Republican presidential candidates New Jersey Gov. Chris Christie, Sen. Marco Rubio (Fla.), Dr. Ben Carson, Wisconsin Gov. Scott Walker, Donald Trump, former Florida Gov. Jeb Bush, former Arkansas Gov. Mike Huckabee, Sen. Ted Cruz (Texas), Sen. Rand Paul (Ky.) and Ohio Gov. John Kasich take the stage for the first prime-time presidential debate, hosted by Fox News and Facebook, at the Quicken Loans Arena Aug. 6, 2015, in Cleveland. The top-10 GOP candidates were selected to participate in the debate based on their rank in an average of the five most recent national political polls.
Scott Olson/Getty Images

Unless you were living under some virtual (or literal) rock, you should already know that the first Republican debates occurred last night on Fox News. There were actually two: The first one, with the seven “second tier” candidates, aired on Fox News earlier in the evening. The second one, in prime time, featured the top 10 candidates, as determined by their poll ratings. Maybe you watched intently as the two debates were on, or maybe you’re just seeing clips this morning as you scroll through the news and social media instead of working.

The debates were every bit the spectacle you might have expected, and while no candidate seems to have the clearest shot yet of scoring the ultimate goal (and it is still very early in the game), there were quite a few memorable moments.


Here are five things we took away from the first GOP debates:

1. Trump gonna Trump.

Ah, the Donald. He was every bit as delightful and charming as one would expect. Pulling no punches from the very beginning, he mild-manneredly asserted that he would not be able to promise to support the party’s choice and not stage an independent campaign if another individual won the Republican nomination.

“I can totally make the pledge if I’m the nominee,” Trump quipped, despite being booed for his assertion.  

He kept up his tone throughout the night, steadfastly refusing to back down or mince words.


When host Megyn Kelly asked about his treatment of women, some of whom he’s referred to as “fat pigs,” “dogs,” “slobs” and “disgusting animals,” Trump interjected, “Only Rosie O’Donnell.”

Kelly then pointed out that many women beyond O’Donnell have complained, asking, “Does that sound to you like the temperament of a man we should elect as president?”


“I think the big problem that this country has is being politically correct,” Trump said. “I’ve been challenged by so many people. And I don’t frankly have time for total political correctness, and I’ll be honest with you: This country doesn’t have time, either.

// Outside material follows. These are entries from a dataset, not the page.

(** X2. A poll is non-destructive, whatever the state of the polling
    object: with the semaphore counts in range, [GetNewFrame()] returns and
    leaves every kernel object (each semaphore with its count), the registry
    and the rest of the system exactly as they were; only clock readings and
    wait answers may have been consumed. *)
Theorem GetNewFrame_leaves_system
    (chrono : bool) (s : state)
    (Hin : bounded_semaphores (objects (os s))) :
  exists isNew s',
    GetNewFrame chrono s = Some (isNew, s')
    /\ os_untouched (os s) (os s')
    /\ objects (os s') = objects (os s).
Proof.
  destruct (GetNewFrame_runs chrono s) as (isNew & s' & Hrun).
  exists isNew, s'. split; [exact Hrun|].
  pose proof (ensures_elim _ _ _ _ _ (GetNewFrame_untouched chrono s Hin) Hrun)
    as Hos.
  split; [exact Hos|]. by apply os_untouched_objects.
Qed.

Lemma GetNewFrame_leaves_system_witness :
  exists isNew s',
    GetNewFrame true demo_sender_state = Some (isNew, s')
    /\ os_untouched (os demo_sender_state) (os s')
    /\ objects (os s') = objects (os demo_sender_state).
Proof.
  apply (GetNewFrame_leaves_system true demo_sender_state).
  change (bounded_semaphores {[ "cam_Count_Semaphore" := KSemaphore 4 1 ]}).
  apply bounded_singleton. unfold LONG_MAX. lia.
Defined.

(* ===================================================================== *)
(** ** Publishes move a count up by one, and down at the maximum *)
(* ===================================================================== *)

Lemma sem_count_insert_eq (w : OS) (n : string) (c : Z) (r : nat) :
  sem_count (set_objects (<[n := KSemaphore c r]> (objects w)) w) n = Some c.
Proof. unfold sem_count. cbn. by rewrite lookup_insert_eq. Qed.

Lemma sem_count_insert_ne (w : OS) (n m : string) (k : kobj) :
  n <> m ->
  sem_count (set_objects (<[n := k]> (objects w)) w) m = sem_count w m.
Proof. intros Hne. unfold sem_count. cbn. by rewrite lookup_insert_ne. Qed.

Lemma sem_count_untouched (w w' : OS) (n : string) :
  os_untouched w w' -> sem_count w' n = sem_count w n.
Proof. intros H. unfold sem_count. by rewrite (os_untouched_objects _ _ H). Qed.

Transparent UpdateSenderFps.

Lemma SetNewFrame_runs (chrono : bool) :
  emits_only (λ _, true) (SetNewFrame chrono).
Proof.
  unfold SetNewFrame, WaitForSingleObject, ReleaseSemaphore, UpdateSenderFps,
    GetCounter, QueryPerformanceCounter, steady_clock_now.
  emits_auto.
Qed.

Opaque UpdateSenderFps.

(** What one [SetNewFrame()] call, by any object, does to the count of a
    semaphore: nothing, or one up; or, at the maximum only, one down. *)
Lemma SetNewFrame_count_step (chrono : bool) (s : state) (n : string) (c : Z) :
  bounded_semaphores (objects (os s)) ->
  sem_count (os s) n = Some c ->
  ensures (SetNewFrame chrono)
    (λ _ s', exists c', sem_count (os s') n = Some c'
                        /\ (c' = c \/ c' = c + 1
                            \/ (c' = c - 1 /\ c = LONG_MAX))) s.
Proof.
  intros Hin Hc. unfold SetNewFrame, WaitForSingleObject, ReleaseSemaphore.
  assert (Hsame : forall w', os_untouched (os s) w' ->
            exists c', sem_count w' n = Some c'
                       /\ (c' = c \/ c' = c + 1 \/ (c' = c - 1 /\ c = LONG_MAX))).
  { intros w' Hw. exists c. rewrite (sem_count_untouched _ _ _ Hw). auto. }
  ensures_auto;
    repeat match goal with
           | H : objects (set_objects _ _) !! _ = _ |- _ => cbn in H
           | H : <[_:=_]> _ !! _ = _ |- _ => rewrite lookup_insert_eq in H
           end;
    simplify_eq;
    try (apply Hsame; first [apply os_untouched_refl
                            |apply os_untouched_set_calls, os_untouched_refl]).
  - (* the wait and the release both succeed *)
    apply UpdateSenderFps_post. intros s' _ Hos. cbn in Hos.
    rewrite (sem_count_untouched _ _ n Hos).
    rewrite set_objects_twice, insert_insert_eq.
    match goal with
    | H : objects (os s) !! ?m = Some (KSemaphore ?c0 _) |- _ =>
        destruct (decide (m = n)) as [->|Hne];
        [ rewrite sem_count_insert_eq; unfold sem_count in Hc;
          rewrite H in Hc; injection Hc as <-; eexists; split; [reflexivity|];
          right; left; lia
        | rewrite sem_count_insert_ne by done; eauto ]
    end.
  - (* the wait succeeds, the release fails *)
    match goal with
    | H : objects (os s) !! ?m = Some (KSemaphore ?c0 _),
      H' : (0 <? 2) && (?c0 - 1 + 2 <=? LONG_MAX) = false |- _ =>
        pose proof (Hin _ _ _ H); cbn [Z.ltb Z.compare andb] in H';
        apply Z.leb_gt in H';
        destruct (decide (m = n)) as [->|Hne];
        [ rewrite sem_count_insert_eq; unfold sem_count in Hc;
          rewrite H in Hc; injection Hc as <-; eexists; split; [reflexivity|];
          right; right; lia
        | rewrite sem_count_insert_ne by done; eauto ]
    end.
Qed.

(** X3. At the maximum count the publish arithmetic loses a unit: an
    enabled sender whose semaphore stands at LONG_MAX takes one unit with the
    wait, fails to release 2, logs the failure, and returns with the frame
    number unchanged and the semaphore at LONG_MAX - 1. *)
Theorem SetNewFrame_at_maximum
    (chrono : bool) (n : string) (r : nat) (s : state)
    (Hen : channel_enabled (this s))
    (Hh : m_hCountSemaphore (this s) = Some (SemaphoreHandle n))
    (Hobj : objects (os s) !! n = Some (KSemaphore LONG_MAX r)) :
  exists s',
    SetNewFrame chrono s = Some (tt, s')
    /\ this s' = this s
    /\ objects (os s') = <[n := KSemaphore (LONG_MAX - 1) r]> (objects (os s))
    /\ emitted s s'
         [EvWait (Some (SemaphoreHandle n)) 0;
          EvLog Error "spoutFrameCount::SetNewFrame - ReleaseSemaphore failed"].
Proof.
  destruct Hen as [Hf Hd].
  unfold SetNewFrame, WaitForSingleObject, ReleaseSemaphore.
  log_unfold. munfold. rewrite Hf, Hd, Hh. cbn. rewrite Hobj. cbn.
  rewrite lookup_insert_eq. cbn.
  eexists. split; [reflexivity|]. cbn. unfold emitted. cbn.
  rewrite <- app_assoc. by repeat split.
Qed.

Lemma SetNewFrame_at_maximum_witness :
  exists s',
    SetNewFrame true demo_saturated_state = Some (tt, s')
    /\ this s' = this demo_saturated_state
    /\ objects (os s')
       = <["cam_Count_Semaphore" := KSemaphore (LONG_MAX - 1) 1]>
           (objects (os demo_saturated_state))
    /\ emitted demo_saturated_state s'
         [EvWait (Some (SemaphoreHandle "cam_Count_Semaphore")) 0;
          EvLog Error "spoutFrameCount::SetNewFrame - ReleaseSemaphore failed"].
Proof.
  apply (SetNewFrame_at_maximum true "cam_Count_Semaphore" 1
           demo_saturated_state).
  - split; vm_compute; reflexivity.
  - vm_compute; reflexivity.
  - vm_compute; reflexivity.
Defined.

(* ===================================================================== *)
(** ** What a receiver reads never goes back *)
(* ===================================================================== *)

Lemma do_step_count (chrono : bool) (st : step) (sys sys' : system)
    (n : string) (c : Z) :
  bounded_semaphores (objects (kernel sys)) ->
  publish_or_poll st = true ->
  do_step chrono st sys = Some sys' ->
  sem_count (kernel sys) n = Some c ->
  exists c', sem_count (kernel sys') n = Some c'
    /\ (c' = c
        \/ (step_publishes st = true
            /\ (c' = c + 1 \/ (c' = c - 1 /\ c = LONG_MAX)))).
Proof.
  intros Hin Hkind Hrun Hc.
  destruct st as [|i op]; [done|]. cbn in Hrun.
  destruct (parties sys !! i) as [o|]; [|injection Hrun as <-; eauto].
  unfold run in Hrun.
  destruct (do_op chrono op _) as [[[] s]|] eqn:Hop; [|done].
  injection Hrun as <-. cbn.
  destruct op; try done; cbn [do_op] in Hop.
  - pose proof (ensures_elim _ _ _ _ _
                  (SetNewFrame_count_step chrono
                     {| this := o; os := kernel sys; trace := [] |} n c Hin Hc)
                  Hop) as (c' & Hc' & Hcase).
    exists c'. split; [exact Hc'|]. cbn. intuition.
  - unfold mbind, M_bind in Hop.
    destruct (GetNewFrame chrono _) as [[b s1]|] eqn:Hrun1; [|done].
    injection Hop as <-.
    pose proof (ensures_elim _ _ _ _ _
                  (GetNewFrame_untouched chrono
                     {| this := o; os := kernel sys; trace := [] |} Hin) Hrun1)
      as Hos.
    exists c. rewrite (sem_count_untouched _ _ n Hos). auto.
Qed.

Lemma publish_steps_cons (st : step) (steps : list step) :
  publish_steps (st :: steps)
  = (if step_publishes st then 1 else 0) + publish_steps steps.
Proof.
  unfold publish_steps. rewrite filter_cons.
  destruct (step_publishes st).
  - rewrite decide_True by done. rewrite length_cons. lia.
  - rewrite decide_False by done. lia.
Qed.

Lemma publish_steps_nonneg (steps : list step) : 0 <= publish_steps steps.
Proof. unfold publish_steps. lia. Qed.

(** Along publishes and polls by any parties, a semaphore count rises by
    at most the number of publishes and never falls, as long as the
    publishes fit under the maximum. *)
Lemma history_count_monotone (chrono : bool) (steps : list step) :
  forall (sys sys' : system) (n : string) (c : Z),
    bounded_semaphores (objects (kernel sys)) ->
    forallb publish_or_poll steps = true ->
    history chrono steps sys = Some sys' ->
    sem_count (kernel sys) n = Some c ->
    c + publish_steps steps <= LONG_MAX ->
    exists c', sem_count (kernel sys') n = Some c'
      /\ c <= c' <= c + publish_steps steps.
Proof.
  induction steps as [|st steps IH]; intros sys sys' n c Hin Hkind Hrun Hc Hmax.
  - cbn in Hrun. injection Hrun as <-. exists c. split; [done|].
    unfold publish_steps. cbn. lia.
  - cbn in Hrun, Hkind. apply andb_true_iff in Hkind as [Hst Hrest].
    destruct (do_step chrono st sys) as [sys1|] eqn:Hstep; [|done].
    rewrite publish_steps_cons in Hmax |- *.
    pose proof (publish_steps_nonneg steps) as Hnn.
    destruct (do_step_count chrono st sys sys1 n c Hin Hst Hstep Hc)
      as (c1 & Hc1 & Hcase).
    pose proof (do_step_in_range chrono st sys sys1 Hin Hstep) as Hin1.
    assert (Hc1' : c <= c1 <= c + (if step_publishes st then 1 else 0)).
    { destruct Hcase as [->|[Hp [->|[-> ->]]]].
      - destruct (step_publishes st); lia.
      - rewrite Hp. lia.
      - rewrite Hp in Hmax. lia. }
    destruct (IH sys1 sys' n c1 Hin1 Hrest Hrun Hc1) as (c' & Hc' & Hb).
    + lia.
    + exists c'. split; [exact Hc'|]. lia.
Qed.

Lemma sem_count_Some (w : OS) (n : string) (c : Z) :
  sem_count w n = Some c <-> exists r, objects w !! n = Some (KSemaphore c r).
Proof.
  unfold sem_count. split.
  - destruct (objects w !! n) as [[c0 r| |]|]; try done.
    intros [= ->]. eauto.
  - intros [r ->]. done.
Qed.

(** X4. What a receiver reads never goes back. An enabled receiver polls;
    then any parties publish and poll in any order (the publishes fitting
    under the maximum count); then the receiver polls again: the frame number
    it reads the second time is at least the one it read first, and exceeds
    it by at most the number of publishes in between. *)
Theorem receiver_frame_never_goes_back
    (chrono : bool) (n : string) (c : Z) (r : nat) (s s1 s2 : state)
    (others : list spoutFrameCount) (steps : list step) (sys' : system)
    (isNew1 isNew2 : bool)
    (Hen : channel_enabled (this s))
    (Hh : m_hCountSemaphore (this s) = Some (SemaphoreHandle n))
    (Hin : bounded_semaphores (objects (os s)))
    (Hobj : objects (os s) !! n = Some (KSemaphore c r))
    (Hpoll1 : GetNewFrame chrono s = Some (isNew1, s1))
    (Hkind : forallb publish_or_poll steps = true)
    (Hhist : history chrono steps {| parties := others; kernel := os s1 |}
             = Some sys')
    (Hmax : c + publish_steps steps <= LONG_MAX)
    (Hpoll2 : run (GetNewFrame chrono) (this s1) (kernel sys')
              = Some (isNew2, s2)) :
  m_FrameCount (this s1) <= m_FrameCount (this s2)
  /\ m_FrameCount (this s2) <= m_FrameCount (this s1) + publish_steps steps.
Proof.
  destruct (GetNewFrame_semaphore chrono n c r s Hen Hh Hobj (Hin _ _ _ Hobj))
    as (s1' & Hrun1 & Hfc1 & Hen1 & Hh1 & Hobj1 & _).
  rewrite Hpoll1 in Hrun1. injection Hrun1 as _ <-.
  assert (Hin1 : bounded_semaphores (objects (os s1))) by by rewrite Hobj1.
  assert (Hc1 : sem_count (os s1) n = Some c).
  { apply sem_count_Some. exists r. by rewrite Hobj1. }
  destruct (history_count_monotone chrono steps
              {| parties := others; kernel := os s1 |} sys' n c
              Hin1 Hkind Hhist Hc1 Hmax) as (c' & Hc' & Hb).
  apply sem_count_Some in Hc' as [r' Hobj'].
  pose proof (history_keeps_range chrono steps
                {| parties := others; kernel := os s1 |} sys' Hin1 Hhist)
    as Hin'.
  destruct (GetNewFrame_semaphore chrono n c' r'
              {| this := this s1; os := kernel sys'; trace := [] |}
              Hen1 Hh1 Hobj' (Hin' _ _ _ Hobj'))
    as (s2' & Hrun2 & Hfc2 & _).
  unfold run in Hpoll2. rewrite Hpoll2 in Hrun2. injection Hrun2 as _ <-.
  rewrite Hfc1, Hfc2. lia.
Qed.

“Oftentimes it’s fun,” he added. “It’s kidding. We have a good time. What I say is what I say.”


Of course Trump’s comments about Mexico and Mexicans came up, but his confidence remained unshakable even when host Chris Wallace asked him what specific evidence he had that the Mexican government was indeed sending criminals over the border.

“Border Patrol. I was at the border last week. Border Patrol people that I deal with, that I talk to, they say this is what’s happening because our leaders are stupid. Our politicians are stupid,” he insisted.


2. Carly Fiorina could be a dark horse.

Of course, it’s still too early in the game to tell, but the former Hewlett-Packard CEO clearly impressed in the earlier Republican debate, showcasing the second-tier candidates. Decidedly the victor of that debate, Fiorina spared no one her sharp wit, taking hits at everyone from Trump to (almost) every Republican’s hated person, Hillary Clinton.


“We need a nominee who is going to throw every punch, not pull punches, and someone who cannot stumble before he even gets into the ring,” she asserted.

Although Fiorina did not earn a prime-time spot to debate Trump and his gang, she certainly stood out to many on social media and to cable commentators.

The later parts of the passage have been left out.